Alien Rage (PC), Review

Review Joe Jasko 9/23/2013 at 12:00PM

We’re not sure which this game has more of: aliens to shoot, or moments that cause rage from the stonewall difficulty...

Release Date: September 24, 2013
Developer: CI Games
Publisher: CI Games
Platform: PC (Reviewed), PlayStation 3, Xbox 360
Genre: Shooter

As a whole, there’s not all that much that really stands out about Alien Rage to fully differentiate it from other nameless futuristic shooters that dominate the genre today. But just because we currently live in the gaming age where epic storylines and cinematic cut scenes have become the norm, that doesn’t mean it’s any less fun to go back to the basics sometimes, and just shoot up some aliens for the sake of shooting up aliens. In that regard, Alien Rage delivers on two of its biggest promises: that you’ll get to gun down tons and tons of aliens, and that you’ll probably going to experience tons and tons of gamer rage the entire time that you’re doing it.
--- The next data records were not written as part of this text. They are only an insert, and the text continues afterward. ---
(** What a successful [processTransaction] of type credit or debit leaves
    in the tables of the user it worked for. *)
Lemma processTransaction_rows_of_user (text userPhone : string) (w w1 : World)
    (analysis : TransactionAnalysis.t) (type : string) (amount : float) :
  truthy text = true → truthy userPhone = true →
  geminiClient.analyzeTransaction text userPhone w = (analysis, w1) →
  TransactionAnalysis.type analysis = Some type → truthy type = true →
  TransactionAnalysis.amount analysis = Some amount → truthy amount = true →
  let user := resolvedUser userPhone (db w) in
  let s' := db (processTransaction text userPhone w).2 in
  prisma.lookupUser userPhone s' = Some user
  ∧ (∃ t, transactions s' = transactions (db w) ++ [t]
          ∧ Transaction.userId t = User.id user)
  ∧ (if String.eqb (toLowerCase type) "credit" then
       (∃ c, credits s' = credits (db w) ++ [c]
             ∧ Credit.userId c = User.id user ∧ Credit.amount c = amount)
       ∧ debits s' = debits (db w)
     else if String.eqb (toLowerCase type) "debit" then
       (∃ b, debits s' = debits (db w) ++ [b]
             ∧ Debit.userId b = User.id user ∧ Debit.amount b = amount)
       ∧ credits s' = credits (db w)
     else credits s' = credits (db w) ∧ debits s' = debits (db w)).
Proof.
  intros Htext Hphone Hanalysis Hty Htype Hamt Hamount. cbv zeta.
  rewrite (processTransaction_valid _ _ _ _ _ _ _
             Htext Hphone Hanalysis Hty Htype Hamt Hamount).
  pose proof (analyzeTransaction_world text userPhone w) as [Hdb _].
  rewrite Hanalysis in Hdb. simpl in Hdb.
  pose proof (persistTransaction_spec userPhone analysis type amount w1) as Hspec.
  cbv zeta in Hspec. rewrite Hdb in Hspec.
  destruct Hspec as (specific & w2 & -> & Hus & Hts & _ & Hspecific).
  cbn [snd]. split; [| split].
  - unfold resolvedUser in *.
    destruct (prisma.lookupUser userPhone (db w)) as [user |] eqn:Hfound.
    + unfold prisma.lookupUser in *. by rewrite Hus.
    + destruct (db w2) as [us ts cs ds]. simpl in Hus. subst us.
      by apply lookupUser_created.
  - eexists. split; [exact Hts | reflexivity].
  - destruct (String.eqb (toLowerCase type) "credit");
      [| destruct (String.eqb (toLowerCase type) "debit")];
      destruct Hspecific as (_ & Hcs & Hds).
    + split; [| done]. eexists. split; [exact Hcs |]. done.
    + split; [| done]. eexists. split; [exact Hds |]. done.
    + done.
Qed.
(** * EasyBuild: packaging utilities and system probes

    A shallow embedding of two modules of the EasyBuild framework,

    - [easybuild/tools/systemtools.py]  (module [SystemTools] below), and
    - [easybuild/tools/package/utilities.py]  (module [PackageUtilities]),

    together with the small part of the Python 2 runtime they rely on
    (module [Py]: exceptions and [try], [str] methods, [repr], [int],
    dictionaries).

    Python functions that only read the machine are functions of a record
    of probe results ([Host]); functions that change the process (working
    directory, singleton cache, subprocesses) are written in a state and
    exception monad over an explicit process state.  Calls to the logger
    at levels [info] and [debug] have no effect on control flow and are
    left out; the one logger call that gates execution
    ([_log.experimental]) is kept. *)

From Stdlib Require Import ZArith Ascii String List Lia.
From stdpp Require Import base gmap strings list.

Local Open Scope Z_scope.

(** ** The fragment of Python 2 used by the two modules *)

Module Py.

(** Exceptions, by class.  Each carries [str(err)].  For
    [EasyBuildError(msg, *args)] and [SystemToolsException(msg % args)]
    that is the format string with each [%s] replaced by [str] of its
    argument; the messages are written out that way below. *)
Inductive exn : Type :=
| EasyBuildError (msg : string)
| SystemToolsException (msg : string)
| OSError (msg : string)
| IOError (msg : string)
| AttributeError (msg : string)
| NameError (msg : string)
| TypeError (msg : string)
| ValueError (msg : string)
| ImportError (msg : string)
| NotImplementedError (msg : string)
| KeyError (msg : string).

(** Outcome of evaluating an expression: a value or a raised exception. *)
Inductive result (A : Type) : Type :=
| Return (a : A)
| Raise (e : exn).
Arguments Return {A} a.
Arguments Raise {A} e.
Lemma maxAge_boundary_witness :
  (exists st',
     decodeAndVerifyJwt 1000
       (signedBy Fixture.orgB (Fixture.claims "org-b" 699)) Fixture.st0
     = (Threw genericError, st')
     /\ logger st'
        = (logger Fixture.st0 ++ [TokenExpiredError "maxAge exceeded"])%list)
  /\ decodeAndVerifyJwt 1000
       (signedBy Fixture.orgB (Fixture.claims "org-b" 701)) Fixture.st0
     = (Returned (mkDecoded (Fixture.claims "org-b" 701) Fixture.orgB),
        Fixture.st0).
Proof.
  split.
  - apply (proj1 (maxAge_boundary 1000 Fixture.st0 Fixture.orgB
                    (Fixture.claims "org-b" 699) 699
                    eq_refl ltac:(discriminate) ltac:(discriminate)
                    eq_refl eq_refl eq_refl)).
    reflexivity.
  - apply (proj2 (maxAge_boundary 1000 Fixture.st0 Fixture.orgB
                    (Fixture.claims "org-b" 701) 701
                    eq_refl ltac:(discriminate) ltac:(discriminate)
                    eq_refl eq_refl eq_refl)).
    reflexivity.
Defined.

(** ** The disclosure endpoint *)

(** C9, as stated, fails: when the connector's disclosure step fails, the
    endpoint fails with the connector's error and calls the gateway not at
    all, whatever sessions are registered. *)
Lemma failed_disclosure_sends_no_notification :
  ConnectorService.handleVerifyCredentialDisclosure Fixture.failingConnector
    Fixture.verifyRow1 JNull
  = Threw (ConnectorError "disclosure proof rejected")
  /\ handleCredentialVerifyDisclosure Fixture.encode Fixture.failingConnector
       Fixture.verifyRow1 JNull []
     = (Threw (ConnectorError "disclosure proof rejected"), []).
Proof. split; reflexivity. Qed.

(** C9 (amended): when the connector's disclosure step fails, the endpoint
    fails with the same error, encodes no outcome token and sends no
    notification; when the step returns data, the endpoint encodes an
    outcome token of status [success] and sends exactly one notification,
    of status [success], for the request's [requestId], with the callbackUrl
    followed by the token as redirect target. *)
Theorem disclosure_endpoint_outcome
    (encode : CredentialVerifyRequest.t -> ResponseStatus -> string -> Json
              -> string)
    connector verifyRequest body gateway :
  (forall e,
     ConnectorService.handleVerifyCredentialDisclosure connector verifyRequest
       body = Threw e ->
     handleCredentialVerifyDisclosure encode connector verifyRequest body
       gateway
     = (Threw e, gateway))
  /\ (forall data,
        ConnectorService.handleVerifyCredentialDisclosure connector
          verifyRequest body = Returned data ->
        handleCredentialVerifyDisclosure encode connector verifyRequest body
          gateway
        = (Returned tt,
           (gateway
            ++ [mkRedirectResponse
                  (CredentialVerifyRequest.requestId verifyRequest) success
                  (CredentialVerifyRequest.callbackUrl verifyRequest
                   ++ encode verifyRequest success
                        (ConnectorService.name connector) data)])%list)).
Proof.
  unfold handleCredentialVerifyDisclosure, sendRedirectResponse.
  split; intros x Hstep; rewrite Hstep; reflexivity.
Qed.

Lemma disclosure_endpoint_outcome_witness :
  handleCredentialVerifyDisclosure Fixture.encode Fixture.failingConnector
    Fixture.verifyRow1 JNull []
  = (Threw (ConnectorError "disclosure proof rejected"), [])
  /\ handleCredentialVerifyDisclosure Fixture.encode Fixture.demoConnector
       Fixture.verifyRow1 JNull []
     = (Returned tt,
        [mkRedirectResponse ("verify:" ++ Fixture.u1) success
           ("https://example.com/cb?token=ok.demo." ++ Fixture.u1)]).
Proof.
  split.
  - apply (proj1 (disclosure_endpoint_outcome Fixture.encode
                    Fixture.failingConnector Fixture.verifyRow1 JNull [])).
    reflexivity.
  - apply (proj2 (disclosure_endpoint_outcome Fixture.encode
                    Fixture.demoConnector Fixture.verifyRow1 JNull [])
             (JObject [("name", JString "Alice")])).
    reflexivity.
Defined.

(** * Further properties of the service *)

(** ** Shared lemmas *)

Lemma findOne_some {A} (f : A -> bool) (rows : list A) (x : A) :
  findOne f rows = Some x -> In x rows /\ f x = true.
Proof. apply find_some. Qed.

Lemma findOne_none_inv {A} (f : A -> bool) (rows : list A) :
  findOne f rows = None -> forall x, In x rows -> f x = false.
Proof. apply find_none. Qed.

Lemma findOne_app_some {A} (f : A -> bool) (rows more : list A) (x : A) :
  findOne f rows = Some x -> findOne f (rows ++ more) = Some x.
Proof.
  unfold findOne. induction rows as [|y rows IH]; simpl; [discriminate|].
  destruct (f y); auto.
Qed.

(** In a table whose keys are pairwise distinct, the lookup of the key of a
    row returns that row. *)
Lemma findOne_unique_key {A} (key : A -> string) (rows : list A) (x : A) :
  NoDup (map key rows) ->
  In x rows ->
  findOne (fun r => String.eqb (key r) (key x)) rows = Some x.
Proof.
  unfold findOne. induction rows as [|y rows IH]; simpl; [contradiction|].
  intros Hnodup Hin. inversion Hnodup as [|k ks Hnotin Hrest]; subst.
  destruct Hin as [-> | Hin].
  - now rewrite String.eqb_refl.
  - destruct (String.eqb (key y) (key x)) eqn:Heq.
    + apply String.eqb_eq in Heq. exfalso. apply Hnotin. rewrite Heq.
      now apply in_map.
    + now apply IH.
Qed.

Lemma addressable_spec u :
  addressable u = true <-> u <> "" /\ occurs ":" u = false.
Proof.
  unfold addressable. rewrite andb_true_iff, !negb_true_iff.
  now rewrite String.eqb_neq.
Qed.

(** What either accepting operation does to the state, whatever the
    outcome. *)
Lemma decodeVerifyRequestToken_run now u jwt st o st' :
  decodeVerifyRequestToken now u jwt st = (o, st') ->
  match o with
  | Returned r =>
      st' = mkState (organizationsRepository st) (issueRequestsRepository st)
              (verifyRequestsRepository st ++ [r]) (typesRepository st)
              (logger st)
  | Threw e =>
      (e = genericError /\ exists cause, st' = logged st cause)
      \/ (e = EntityNotFoundError /\ st' = st)
  end.
Proof.
  destruct o as [r | e]; intros Hrun.
  - now apply decodeVerifyRequestToken_returned in Hrun
      as (d & t & _ & _ & _ & ->).
  - revert Hrun. unfold decodeVerifyRequestToken, bind.
    destruct (decodeAndVerifyJwt now jwt st) as [[d | e1] st1] eqn:Hjwt.
    + destruct (decodeAndVerifyJwt_returned _ _ _ _ _ Hjwt) as [-> _].
      unfold findCredentialType, findOneOrFail.
      destruct (findOne _ _); [discriminate|].
      intros H. inversion H. now right.
    + apply decodeAndVerifyJwt_threw in Hjwt as (-> & cause & ->).
      intros H. inversion H. left. split; [reflexivity|]. now exists cause.
Qed.

Lemma decodeIssueRequestToken_run now u jwt st o st' :
  decodeIssueRequestToken now u jwt st = (o, st') ->
  match o with
  | Returned r =>
      st' = mkState (organizationsRepository st)
              (issueRequestsRepository st ++ [r])
              (verifyRequestsRepository st) (typesRepository st)
              (logger st)
  | Threw e =>
      (e = genericError /\ exists cause, st' = logged st cause)
      \/ (e = EntityNotFoundError /\ st' = st)
  end.
Proof.
  destruct o as [r | e]; intros Hrun.
  - now apply decodeIssueRequestToken_returned in Hrun
      as (d & t & _ & _ & _ & ->).
  - revert Hrun. unfold decodeIssueRequestToken, bind.
    destruct (decodeAndVerifyJwt now jwt st) as [[d | e1] st1] eqn:Hjwt.
    + destruct (decodeAndVerifyJwt_returned _ _ _ _ _ Hjwt) as [-> _].
      unfold findCredentialType, findOneOrFail.
      destruct (findOne _ _); [discriminate|].
      intros H. inversion H. now right.
    + apply decodeAndVerifyJwt_threw in Hjwt as (-> & cause & ->).
      intros H. inversion H. left. split; [reflexivity|]. now exists cause.
Qed.

(** Both operations only ever append to the request stores, and leave the
    organizations and the types alone. *)
Lemma decodeVerifyRequestToken_appends now u jwt st o st' :
  decodeVerifyRequestToken now u jwt st = (o, st') ->
  organizationsRepository st' = organizationsRepository st
  /\ typesRepository st' = typesRepository st
  /\ issueRequestsRepository st' = issueRequestsRepository st
  /\ exists more,
       verifyRequestsRepository st' = (verifyRequestsRepository st ++ more)%list
       /\ more = match o with Returned r => [r] | Threw _ => [] end.
Proof.
  intros Hrun. apply decodeVerifyRequestToken_run in Hrun.
  destruct o as [r | e].
  - subst st'. cbn. repeat split. now exists [r].
  - destruct Hrun as [(_ & cause & ->) | (_ & ->)]; cbn; repeat split;
      exists []; now rewrite app_nil_r.
Qed.

Lemma decodeIssueRequestToken_appends now u jwt st o st' :
  decodeIssueRequestToken now u jwt st = (o, st') ->
  organizationsRepository st' = organizationsRepository st
  /\ typesRepository st' = typesRepository st
  /\ verifyRequestsRepository st' = verifyRequestsRepository st
  /\ exists more,
       issueRequestsRepository st' = (issueRequestsRepository st ++ more)%list
       /\ more = match o with Returned r => [r] | Threw _ => [] end.
Proof.
  intros Hrun. apply decodeIssueRequestToken_run in Hrun.
  destruct o as [r | e].
  - subst st'. cbn. repeat split. now exists [r].
  - destruct Hrun as [(_ & cause & ->) | (_ & ->)]; cbn; repeat split;
      exists []; now rewrite app_nil_r.
Qed.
In the game you play as Jack, a b-rate version of Duke Nukem or Serious Sam, who boasts a forced “tough guy” attitude and a deadly arsenal of space weapons. The environments themselves that you’ll go stalking through are nothing that you haven’t seen before, with futuristic hallways and central command rooms, and your occasional falloffs and chasms that all sort of seem to repeat and blend into one another before long. Your primary goal is to mow down every ugly creature that gets in your path and to look damn good doing it. In between splattering the walls with alien guts and having your own guts do some redecorating more often than you’d like, you can look in shadowy corners for a handful of audio logs and “Found” collectables, although everything for the most part is extremely linear.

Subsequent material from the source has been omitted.